_WORK INSTRUCTION_
Output all records below verbatim.

==== TASK INPUT

(** X18: After logiclk_get_of_config has accepted a device node: the input
    stage holds the values read, with a reference in 10..800 MHz; the
    register image is as before; there are six outputs, each carrying
    its index as id and a frequency that is 0 or in the output range;
    and [*set_freq] is set exactly when it was set before or some output
    has a non-zero frequency. *)
Theorem get_of_config_loaded (dn : of_node) (d : logiclk_data) (sf : bool) :
  input_node_valid dn → length (output d) = 6%nat →
  ∃ d' sf',
    logiclk_get_of_config dn d sf = Some (0, d', sf')
    ∧ input d' = loaded_input dn (input d)
    ∧ MMCM_INPUT_FREQ_MIN ≤ clk_freq (input d') ≤ MMCM_INPUT_FREQ_MAX
    ∧ man_regs d' = man_regs d
    ∧ length (output d') = 6%nat
    ∧ ids_are_indices d'
    ∧ (∀ k o, output d' !! k = Some o →
         clkout_freq o = 0
         ∨ MMCM_OUTPUT_FREQ_MIN ≤ clkout_freq o ≤ MMCM_OUTPUT_FREQ_MAX)
    ∧ (sf' = true ↔
         sf = true ∨ ∃ k o, output d' !! k = Some o ∧ clkout_freq o ≠ 0).
Proof.
  intros Hv Hlen.
  destruct (get_of_config_valid dn d sf Hv Hlen) as (p & d' & sf' & _ & Hrun & Hc).
  exists d', sf'. split; [exact Hrun|].
  assert (Hcs : length (of_children dn) = 6%nat) by apply Hv.
  destruct (config_children_spec p (of_children dn) 0
              (set_input (loaded_input dn (input d)) d) sf)
    as (d2 & sf2 & Hc2 & Hin & Hregs & Hl & _ & Hout & Hsf).
  { rewrite Hcs. destruct d; cbn in *. lia. }
  rewrite Hc in Hc2. injection Hc2 as <- <-.
  assert (Hin' : input d' = loaded_input dn (input d))
    by (rewrite Hin; destruct d; reflexivity).
  assert (Hl' : length (output d') = 6%nat)
    by (rewrite Hl; destruct d; exact Hlen).
  assert (Hk : ∀ k o, output d' !! k = Some o →
            ∃ c o0 sfk, of_children dn !! k = Some c
              ∧ o = (config_output p c k o0 sfk).1).
  { intros k o Hko.
    assert (k < 6)%nat by (rewrite <- Hl'; eapply lookup_lt_Some, Hko).
    destruct (lookup_lt_is_Some_2 (of_children dn) k ltac:(lia)) as [c Hc'].
    destruct (Hout k c Hc') as (o0 & sfk & _ & Ho').
    cbn [Nat.add] in Ho'. rewrite Hko in Ho'. injection Ho' as ->.
    exists c, o0, sfk. done. }
  split; [exact Hin'|].
  split; [rewrite Hin'; cbn; apply Hv|].
  split; [rewrite Hregs; destruct d; reflexivity|].
  split; [exact Hl'|].
  split; [|split].
  - intros k o Hko. destruct (Hk k o Hko) as (c & o0 & sfk & _ & ->).
    assert (k < 6)%nat by (rewrite <- Hl'; eapply lookup_lt_Some, Hko).
    pose proof (config_output_fields p c k o0 sfk) as (Hid & _).
    rewrite Hid. apply Z.mod_small. change (2 ^ 8) with 256. lia.
  - intros k o Hko. destruct (Hk k o Hko) as (c & o0 & sfk & _ & ->).
    apply (config_output_fields p c k o0 sfk).
  - rewrite Hsf, Hcs. split.
    + intros [H|(k & o & _ & Hko & Hf & _)]; [left; exact H|].
      right. exists k, o. done.
    + intros [H|(k & o & Hko & Hf)]; [left; exact H|].
      right. exists k, o.
      assert (k < 6)%nat by (rewrite <- Hl'; eapply lookup_lt_Some, Hko).
      repeat split; try assumption; lia.
Qed.

(** ** The outputs after a load *)

(** Each output after an accepted load, from its child. *)
Lemma get_of_config_outputs (dn : of_node) (d : logiclk_data) (sf : bool) :
  input_node_valid dn → length (output d) = 6%nat →
  ∃ p d' sf',
    of_precise_output dn = Some p
    ∧ logiclk_get_of_config dn d sf = Some (0, d', sf')
    ∧ input d' = loaded_input dn (input d)
    ∧ length (output d') = 6%nat
    ∧ ∀ k c, of_children dn !! k = Some c →
        ∃ o sfk, output d !! k = Some o
          ∧ output d' !! k = Some (config_output p c k o sfk).1.
Proof.
  intros Hv Hlen.
  destruct (get_of_config_valid dn d sf Hv Hlen) as (p & d' & sf' & Hp & Hrun & Hc).
  exists p, d', sf'. split; [exact Hp|]. split; [exact Hrun|].
  assert (Hcs : length (of_children dn) = 6%nat) by apply Hv.
  destruct (config_children_spec p (of_children dn) 0
              (set_input (loaded_input dn (input d)) d) sf)
    as (d2 & sf2 & Hc2 & Hin & Hregs & Hl & _ & Hout & Hsf).
  { rewrite Hcs. destruct d; cbn in *. lia. }
  rewrite Hc in Hc2. injection Hc2 as <- <-.
  split; [rewrite Hin; destruct d; reflexivity|].
  split; [rewrite Hl; destruct d; exact Hlen|].
  intros k c Hkc. destruct (Hout k c Hkc) as (o & sfk & Ho & Ho').
  exists o, sfk. split; [destruct d; exact Ho | exact Ho'].
Qed.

========

_ANSWER_
(** X18: After logiclk_get_of_config has accepted a device node: the input
    stage holds the values read, with a reference in 10..800 MHz; the
    register image is as before; there are six outputs, each carrying
    its index as id and a frequency that is 0 or in the output range;
    and [*set_freq] is set exactly when it was set before or some output
    has a non-zero frequency. *)
Theorem get_of_config_loaded (dn : of_node) (d : logiclk_data) (sf : bool) :
  input_node_valid dn → length (output d) = 6%nat →
  ∃ d' sf',
    logiclk_get_of_config dn d sf = Some (0, d', sf')
    ∧ input d' = loaded_input dn (input d)
    ∧ MMCM_INPUT_FREQ_MIN ≤ clk_freq (input d') ≤ MMCM_INPUT_FREQ_MAX
    ∧ man_regs d' = man_regs d
    ∧ length (output d') = 6%nat
    ∧ ids_are_indices d'
    ∧ (∀ k o, output d' !! k = Some o →
         clkout_freq o = 0
         ∨ MMCM_OUTPUT_FREQ_MIN ≤ clkout_freq o ≤ MMCM_OUTPUT_FREQ_MAX)
    ∧ (sf' = true ↔
         sf = true ∨ ∃ k o, output d' !! k = Some o ∧ clkout_freq o ≠ 0).
Proof.
  intros Hv Hlen.
  destruct (get_of_config_valid dn d sf Hv Hlen) as (p & d' & sf' & _ & Hrun & Hc).
  exists d', sf'. split; [exact Hrun|].
  assert (Hcs : length (of_children dn) = 6%nat) by apply Hv.
  destruct (config_children_spec p (of_children dn) 0
              (set_input (loaded_input dn (input d)) d) sf)
    as (d2 & sf2 & Hc2 & Hin & Hregs & Hl & _ & Hout & Hsf).
  { rewrite Hcs. destruct d; cbn in *. lia. }
  rewrite Hc in Hc2. injection Hc2 as <- <-.
  assert (Hin' : input d' = loaded_input dn (input d))
    by (rewrite Hin; destruct d; reflexivity).
  assert (Hl' : length (output d') = 6%nat)
    by (rewrite Hl; destruct d; exact Hlen).
  assert (Hk : ∀ k o, output d' !! k = Some o →
            ∃ c o0 sfk, of_children dn !! k = Some c
              ∧ o = (config_output p c k o0 sfk).1).
  { intros k o Hko.
    assert (k < 6)%nat by (rewrite <- Hl'; eapply lookup_lt_Some, Hko).
    destruct (lookup_lt_is_Some_2 (of_children dn) k ltac:(lia)) as [c Hc'].
    destruct (Hout k c Hc') as (o0 & sfk & _ & Ho').
    cbn [Nat.add] in Ho'. rewrite Hko in Ho'. injection Ho' as ->.
    exists c, o0, sfk. done. }
  split; [exact Hin'|].
  split; [rewrite Hin'; cbn; apply Hv|].
  split; [rewrite Hregs; destruct d; reflexivity|].
  split; [exact Hl'|].
  split; [|split].
  - intros k o Hko. destruct (Hk k o Hko) as (c & o0 & sfk & _ & ->).
    assert (k < 6)%nat by (rewrite <- Hl'; eapply lookup_lt_Some, Hko).
    pose proof (config_output_fields p c k o0 sfk) as (Hid & _).
    rewrite Hid. apply Z.mod_small. change (2 ^ 8) with 256. lia.
  - intros k o Hko. destruct (Hk k o Hko) as (c & o0 & sfk & _ & ->).
    apply (config_output_fields p c k o0 sfk).
  - rewrite Hsf, Hcs. split.
    + intros [H|(k & o & _ & Hko & Hf & _)]; [left; exact H|].
      right. exists k, o. done.
    + intros [H|(k & o & Hko & Hf)]; [left; exact H|].
      right. exists k, o.
      assert (k < 6)%nat by (rewrite <- Hl'; eapply lookup_lt_Some, Hko).
      repeat split; try assumption; lia.
Qed.

(** ** The outputs after a load *)

(** Each output after an accepted load, from its child. *)
Lemma get_of_config_outputs (dn : of_node) (d : logiclk_data) (sf : bool) :
  input_node_valid dn → length (output d) = 6%nat →
  ∃ p d' sf',
    of_precise_output dn = Some p
    ∧ logiclk_get_of_config dn d sf = Some (0, d', sf')
    ∧ input d' = loaded_input dn (input d)
    ∧ length (output d') = 6%nat
    ∧ ∀ k c, of_children dn !! k = Some c →
        ∃ o sfk, output d !! k = Some o
          ∧ output d' !! k = Some (config_output p c k o sfk).1.
Proof.
  intros Hv Hlen.
  destruct (get_of_config_valid dn d sf Hv Hlen) as (p & d' & sf' & Hp & Hrun & Hc).
  exists p, d', sf'. split; [exact Hp|]. split; [exact Hrun|].
  assert (Hcs : length (of_children dn) = 6%nat) by apply Hv.
  destruct (config_children_spec p (of_children dn) 0
              (set_input (loaded_input dn (input d)) d) sf)
    as (d2 & sf2 & Hc2 & Hin & Hregs & Hl & _ & Hout & Hsf).
  { rewrite Hcs. destruct d; cbn in *. lia. }
  rewrite Hc in Hc2. injection Hc2 as <- <-.
  split; [rewrite Hin; destruct d; reflexivity|].
  split; [rewrite Hl; destruct d; exact Hlen|].
  intros k c Hkc. destruct (Hout k c Hkc) as (o & sfk & Ho & Ho').
  exists o, sfk. split; [destruct d; exact Ho | exact Ho'].
Qed.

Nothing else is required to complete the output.